LUM Expression and Its Prognostic Significance in Gastric Cancer

Xiaowei Chen; Xin Li; Xueju Hu; Fei Jiang; Yan Shen; Rui Xu; Leilei Wu; Pingmin Wei; Xiaobing Shen

doi:10.3389/fonc.2020.00605

LUM Expression and Its Prognostic Significance in Gastric Cancer

Front Oncol. 2020 May 15:10:605. doi: 10.3389/fonc.2020.00605. eCollection 2020.

Authors

Xiaowei Chen^{1

2}, Xin Li¹, Xueju Hu¹, Fei Jiang^{1

2}, Yan Shen², Rui Xu¹, Leilei Wu¹, Pingmin Wei^{1

2}, Xiaobing Shen^{1

2}

Affiliations

¹ Key Laboratory of Environmental Medicine Engineering, Ministry of Education, School of Public Health, Southeast University, Nanjing, China.
² Department of Epidemiology and Health Statistics, School of Public Health, Southeast University, Nanjing, China.

Abstract

Background: Lumican (LUM) is a member of the small leucine-rich proteoglycan family and plays dual roles as an oncogene and a tumor suppressor gene.

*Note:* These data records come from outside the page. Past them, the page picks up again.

(** * Findx: the binary credential-detection engine and the scan orchestrator

    A shallow embedding of [internal/parser] (the binary parser with its
    rule corpus, string extractor and offset resolver) and of
    [Scanner.scanFiles], followed by the properties of the specification.

    Conventions.
    - A Go [string] and a Go [[]byte] are both [list byte].
    - A Go [int] is a [Z]; the target is a 64-bit platform, so [int]
      arithmetic that can leave the 64-bit range is wrapped with [wrap64].
    - A run-time panic (slice bounds out of range) is [None]. *)

From Stdlib Require Import ZArith List Bool Lia String Ascii.
From Stdlib Require Import Init.Byte Strings.Byte.
From stdpp Require Import gmap strings.
Import ListNotations.
Local Open Scope Z_scope.

(** ** Bytes, strings and slices *)

Definition bz (b : byte) : Z := Z.of_N (Byte.to_N b).

Definition of_Z (z : Z) : byte :=
  match Byte.of_N (Z.to_N z) with
  | Some b => b
  | None => "000"%byte
  end.

(** A string literal of the Go source, as its bytes. *)
Definition s2b (s : string) : list byte := list_byte_of_string s.

Definition len {A} (l : list A) : Z := Z.of_nat (List.length l).

Definition wrap64 (z : Z) : Z := (z + 2 ^ 63) mod 2 ^ 64 - 2 ^ 63.

Definition byte_eqb (a b : byte) : bool := Byte.eqb a b.

Fixpoint bytes_eqb (a b : list byte) : bool :=
  match a, b with
  | [], [] => true
  | x :: a', y :: b' => byte_eqb x y && bytes_eqb a' b'
  | _, _ => false
  end.

(** [s[lo:hi]]: Go panics unless [0 <= lo <= hi <= len(s)]. *)
Definition slice {A} (s : list A) (lo hi : Z) : option (list A) :=
  if (0 <=? lo) && (lo <=? hi) && (hi <=? len s)
  then Some (firstn (Z.to_nat (hi - lo)) (skipn (Z.to_nat lo) s))
  else None.

(** [s[lo:]] *)
Definition slice_from {A} (s : list A) (lo : Z) : option (list A) :=
  slice s lo (len s).

(** [s[:hi]] *)
Definition slice_to {A} (s : list A) (hi : Z) : option (list A) :=
  slice s 0 hi.

(** [binary.LittleEndian.Uint16(b)] and [Uint32(b)]: the library indexes
    [b[1]] (resp. [b[3]]) first and panics when [b] is shorter. *)
Definition Uint16 (b : list byte) : option Z :=
  match b with
  | b0 :: b1 :: _ => Some (Z.lor (bz b0) (Z.shiftl (bz b1) 8))
  | _ => None
  end.

Definition Uint32 (b : list byte) : option Z :=
  match b with
  | b0 :: b1 :: b2 :: b3 :: _ =>
      Some (Z.lor (Z.lor (Z.lor (bz b0) (Z.shiftl (bz b1) 8))
                         (Z.shiftl (bz b2) 16))
                  (Z.shiftl (bz b3) 24))
  | _ => None
  end.

Definition PE_SIGNATURE : Z := 0x00004550.
Definition DOS_SIGNATURE : Z := 0x5A4D.

(** ** Format validator *)

(** [isValidPEFile]. The short-circuit [||] and [&&] of the source decide
    which slice expressions are evaluated. *)
Definition isValidPEFile (data : list byte) : option bool :=
  if len data <? 2 then Some false
  else
    d02 ← slice data 0 2;
    sig ← Uint16 d02;
    if negb (sig =? DOS_SIGNATURE) then Some false
    else if len data <? 0x40 then Some false
    else
      d3c ← slice data 0x3C 0x40;
      peOffset ← Uint32 d3c;
      if peOffset + 4 <=? len data then
        dpe ← slice data peOffset (peOffset + 4);
        pe ← Uint32 dpe;
        Some (pe =? PE_SIGNATURE)
      else Some false.


(** ** UTF-8 decoding, as [utf8.DecodeRuneInString]

    The regexp engine and [for _, ch := range str] both read a string one
    rune at a time: an ASCII byte is its own rune, a well-formed multi-byte
    sequence is one rune, and any other byte is [RuneError] of width 1. *)

Definition RuneError : Z := 0xFFFD.

Definition between (lo x hi : Z) : bool := (lo <=? x) && (x <=? hi).

Definition cont (b : byte) : bool := between 0x80 (bz b) 0xBF.

Definition DecodeRune (s : list byte) : Z * nat :=
  match s with
  | [] => (RuneError, 0%nat)
  | b0 :: t =>
      let x := bz b0 in
      if x <? 0x80 then (x, 1%nat)
      else if between 0xC2 x 0xDF then
        match t with
        | b1 :: _ =>
            if cont b1
            then (Z.lor (Z.shiftl (Z.land x 0x1F) 6) (Z.land (bz b1) 0x3F), 2%nat)
            else (RuneError, 1%nat)
        | _ => (RuneError, 1%nat)
        end
      else if between 0xE0 x 0xEF then
        match t with
        | b1 :: b2 :: _ =>
            let lo1 := if x =? 0xE0 then 0xA0 else 0x80 in
            let hi1 := if x =? 0xED then 0x9F else 0xBF in
            if between lo1 (bz b1) hi1 && cont b2
            then (Z.lor (Z.lor (Z.shiftl (Z.land x 0x0F) 12)
                               (Z.shiftl (Z.land (bz b1) 0x3F) 6))
                        (Z.land (bz b2) 0x3F), 3%nat)
            else (RuneError, 1%nat)
        | _ => (RuneError, 1%nat)
        end
      else if between 0xF0 x 0xF4 then
        match t with
        | b1 :: b2 :: b3 :: _ =>
            let lo1 := if x =? 0xF0 then 0x90 else 0x80 in
            let hi1 := if x =? 0xF4 then 0x8F else 0xBF in
            if between lo1 (bz b1) hi1 && cont b2 && cont b3
            then (Z.lor (Z.lor (Z.lor (Z.shiftl (Z.land x 0x07) 18)
                                      (Z.shiftl (Z.land (bz b1) 0x3F) 12))
                               (Z.shiftl (Z.land (bz b2) 0x3F) 6))
                        (Z.land (bz b3) 0x3F), 4%nat)
            else (RuneError, 1%nat)
        | _ => (RuneError, 1%nat)
        end
      else (RuneError, 1%nat)
  end.

(** The runes of a string, as [range str] yields them. *)
Fixpoint runes_fuel (fuel : nat) (s : list byte) : list Z :=
  match fuel, s with
  | S f, _ :: _ =>
      let '(r, w) := DecodeRune s in r :: runes_fuel f (skipn w s)
  | _, _ => []
  end.

Definition runes (s : list byte) : list Z := runes_fuel (List.length s) s.

(** ** Regular expressions with Go's leftmost-first semantics

    The syntax tree of the patterns in the source. A character class is a
    list of rune ranges, possibly negated; a capturing group carries its
    number; [Rep a lo hi] is the greedy [a{lo,hi}], with [hi = None] for an
    open upper bound. *)

Inductive re : Type :=
| Eps
| Chr (neg : bool) (rs : list (Z * Z))
| Seq (a b : re)
| Alt (a b : re)
| Rep (a : re) (lo : nat) (hi : option nat)
| Grp (g : nat) (a : re)
| Bol
| Eol
| WordB.

Definition in_ranges (x : Z) (rs : list (Z * Z)) : bool :=
  existsb (fun r => between (fst r) x (snd r)) rs.

(** Capture registers: the most recent binding of a group comes first. *)
Definition caps : Type := list (nat * (nat * nat)).

Fixpoint cap_lookup (g : nat) (c : caps) : option (nat * nat) :=
  match c with
  | [] => None
  | (g', se) :: c' => if Nat.eqb g g' then Some se else cap_lookup g c'
  end.

Definition is_word_byte (o : option byte) : bool :=
  match o with
  | Some b =>
      let x := bz b in
      between 0x30 x 0x39 || between 0x41 x 0x5A || between 0x61 x 0x7A
      || (x =? 0x5F)
  | None => false
  end.

(** A continuation receives the position reached, the text left and the
    capture registers. *)
Definition K : Type := nat -> list byte -> caps -> option (nat * caps).

(** The greedy loop of [a{lo,hi}]: [lo] iterations are still required and
    at most [n] are allowed; one more iteration is tried before leaving. *)
Fixpoint rep_loop (body : nat -> list byte -> caps -> K -> option (nat * caps))
  (k : K) (n lo : nat) (pos : nat) (rest : list byte) (c : caps)
  {struct n} : option (nat * caps) :=
  match lo, n with
  | S _, O => None
  | S lo', S n' =>
      body pos rest c (fun p' r' c' => rep_loop body k n' lo' p' r' c')
  | O, O => k pos rest c
  | O, S n' =>
      match body pos rest c (fun p' r' c' => rep_loop body k n' O p' r' c') with
      | Some x => Some x
      | None => k pos rest c
      end
  end.

Section Matcher.

(** The text being searched; [\b] looks one byte behind the position. *)
Variable text : list byte.

Definition prev_byte (pos : nat) : option byte :=
  match pos with
  | O => None
  | S p => nth_error text p
  end.

(** A backtracking matcher in continuation-passing style. The match it
    finds at a position is the one of highest priority: the left branch
    of an alternation first, one more iteration of a repetition first.
    An open upper bound is replaced by the number of bytes left, which no
    sequence of non-empty iterations can exceed. *)
Fixpoint run (r : re) (pos : nat) (rest : list byte) (c : caps) (k : K)
  {struct r} : option (nat * caps) :=
  match r with
  | Eps => k pos rest c
  | Chr neg rs =>
      match rest with
      | [] => None
      | _ :: _ =>
          let '(x, w) := DecodeRune rest in
          if xorb neg (in_ranges x rs)
          then k (pos + w)%nat (skipn w rest) c
          else None
      end
  | Seq a b => run a pos rest c (fun p' r' c' => run b p' r' c' k)
  | Alt a b =>
      match run a pos rest c k with
      | Some x => Some x
      | None => run b pos rest c k
      end
  | Rep a lo hi =>
      rep_loop (run a) k
        (match hi with Some h => h | None => lo + List.length rest end)%nat
        lo pos rest c
  | Grp g a => run a pos rest c (fun p' r' c' => k p' r' ((g, (pos, p')) :: c'))
  | Bol => if Nat.eqb pos 0 then k pos rest c else None
  | Eol => match rest with [] => k pos rest c | _ :: _ => None end
  | WordB =>
      if xorb (is_word_byte (prev_byte pos)) (is_word_byte (head rest))
      then k pos rest c else None
  end.

Definition accept : K := fun p _ c => Some (p, c).

(** The leftmost match at or after [pos]: [(start, end, captures)]. *)
Fixpoint search (fuel : nat) (r : re) (pos : nat) (rest : list byte)
  : option (nat * nat * caps) :=
  match run r pos rest [] accept with
  | Some (e, c) => Some (pos, e, c)
  | None =>
      match fuel, rest with
      | S f, _ :: _ =>
          let w := snd (DecodeRune rest) in
          search f r (pos + w)%nat (skipn w rest)
      | _, _ => None
      end
  end.

(** [Regexp.allMatches]: successive non-overlapping matches; an empty
    match directly after the previous match is dropped, and the scan
    moves one rune forward after an empty match. *)
Fixpoint allMatches (fuel : nat) (r : re) (pos : nat) (rest : list byte)
  (prevMatchEnd : option nat) : list (nat * nat * caps) :=
  match fuel with
  | O => []
  | S f =>
      match search (List.length rest) r pos rest with
      | None => []
      | Some (st, e, c) =>
          let rest_e := skipn (e - pos) rest in
          if Nat.eqb e pos then
            let accepted :=
              match prevMatchEnd with
              | Some pe => negb (Nat.eqb st pe)
              | None => true
              end in
            let tl :=
              match rest with
              | [] => []
              | _ :: _ =>
                  let w := snd (DecodeRune rest) in
                  allMatches f r (pos + w)%nat (skipn w rest) (Some e)
              end in
            if accepted then (st, e, c) :: tl else tl
          else (st, e, c) :: allMatches f r e rest_e (Some e)
      end
  end.

End Matcher.

Definition sub (s : list byte) (a b : nat) : list byte :=
  firstn (b - a) (skipn a s).

(** Number of capturing groups of a pattern. *)
Fixpoint ngroups (r : re) : nat :=
  match r with
  | Seq a b | Alt a b => (ngroups a + ngroups b)%nat
  | Rep a _ _ => ngroups a
  | Grp _ a => S (ngroups a)
  | _ => O
  end.

(** The least number of bytes a match of the pattern spans. *)
Fixpoint min_width (r : re) : nat :=
  match r with
  | Chr _ _ => 1
  | Seq a b => min_width a + min_width b
  | Alt a b => Nat.min (min_width a) (min_width b)
  | Rep a lo _ => lo * min_width a
  | Grp _ a => min_width a
  | _ => 0
  end%nat.

(** [Regexp.FindAllIndex(b, -1)] *)
Definition FindAllIndex (r : re) (s : list byte) : list (nat * nat) :=
  map (fun m => (fst (fst m), snd (fst m)))
      (allMatches s (S (List.length s)) r 0 s None).

(** [Regexp.FindAllStringSubmatch(s, -1)]: for each match, the matched text
    followed by the text of every group, empty for a group that took no
    part in the match. *)
Definition FindAllStringSubmatch (r : re) (s : list byte)
  : list (list (list byte)) :=
  map (fun m =>
         let '(st, e, c) := m in
         sub s st e ::
         map (fun g => match cap_lookup g c with
                       | Some (a, b) => sub s a b
                       | None => []
                       end)
             (seq 1 (ngroups r)))
      (allMatches s (S (List.length s)) r 0 s None).

(** [Regexp.MatchString] *)
Definition MatchString (r : re) (s : list byte) : bool :=
  match search s (List.length s) r 0 s with
  | Some _ => true
  | None => false
  end.

(** ** Pattern syntax helpers *)

Definition c_ (a : byte) : Z * Z := (bz a, bz a).
Definition r_ (a b : byte) : Z * Z := (bz a, bz b).
Arguments c_ a%_byte.
Arguments r_ (a b)%_byte.

(** The double quote, written by its code. *)
Definition dquote : Z * Z := (34, 34).
Definition squote : Z * Z := (39, 39).

(** Perl classes of RE2: [\s] is [[\t\n\f\r ]], [\w] is [[0-9A-Za-z_]],
    [\d] is [[0-9]]; all three are ASCII-only. *)
Definition cls_s : list (Z * Z) := [(9, 10); (12, 13); (32, 32)].
Definition cls_w : list (Z * Z) := [r_ "0" "9"; r_ "A" "Z"; c_ "_"; r_ "a" "z"].
Definition cls_d : list (Z * Z) := [r_ "0" "9"].
Definition alnum : list (Z * Z) := [r_ "a" "z"; r_ "A" "Z"; r_ "0" "9"].

Definition seqs (l : list re) : re := foldr Seq Eps l.

Fixpoint alts (l : list re) : re :=
  match l with
  | [] => Chr false []
  | [a] => a
  | a :: l' => Alt a (alts l')
  end.

Definition star (a : re) : re := Rep a 0 None.
Definition plus (a : re) : re := Rep a 1 None.
Definition opt (a : re) : re := Rep a 0 (Some 1%nat).
Definition cls (rs : list (Z * Z)) : re := Chr false rs.
Definition ncls (rs : list (Z * Z)) : re := Chr true rs.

The effect of LUM on tumors is still controversial. Methods: Gene expression profiles and clinical data of gastric cancer (GC) were downloaded from The Cancer Genome Atlas (TCGA) database. The expression difference of LUM in GC tissues and adjacent nontumor tissues was analyzed by R software and verified by quantitative real-time polymerase chain reaction (qRT-PCR) and comprehensive meta-analysis. The relationship between LUM expression and clinicopathological parameters was assessed by chi-square test and logistic regression. Kaplan-Meier survival analysis and Cox proportional hazards regression model were chosen to assess the effect of LUM expression on survival. Gene set enrichment analysis (GSEA) was used to screen the signaling pathways involved in GC between the low and the high LUM expression datasets. Results: The expression of LUM in GC tissues was significantly higher than that in adjacent nontumor tissues (P < 0.001) from the TCGA database. qRT-PCR (P = 0.022) and comprehensive meta-analysis (standard mean difference = 0.90, 95% CI: 0.34-1.46) demonstrated that LUM was upregulated in GC. The chi-square test showed that the high expression of LUM was correlated with tumor differentiation (P = 0.024) and T stage (P = 0.004). Logistic regression analysis showed that high LUM expression was significantly correlated with tumor differentiation (OR = 1.543 for poor vs. well or moderate, P = 0.043), pathological stage (OR = 3.149 for stage II vs. stage I, P = 0.001; OR = 2.505 for stage III vs. stage I, P = 0.007), and T classification (OR = 13.304 for T2 vs. T1, P = 0.014; OR = 18.434 for T3 vs. T1, P = 0.005; OR = 30.649 for T4 vs. T1, P = 0.001). The Kaplan-Meier curves suggested that patients with high LUM expression had a poor prognosis. Multivariate analysis showed that a high expression of LUM was an important independent predictor of poor overall survival (HR, 1.189; 95% CI, 1.011-1.400; P = 0.037). GSEA indicated that 14 signaling pathways were evidently enriched in samples with the high-LUM expression phenotype. Conclusions: LUM might act as an oncogene in the progression of GC and could be regarded as a potential prognostic indicator and therapeutic target for GC.

Keywords: GSEA; LUM; TCGA; gastric cancer; lumican; prognosis.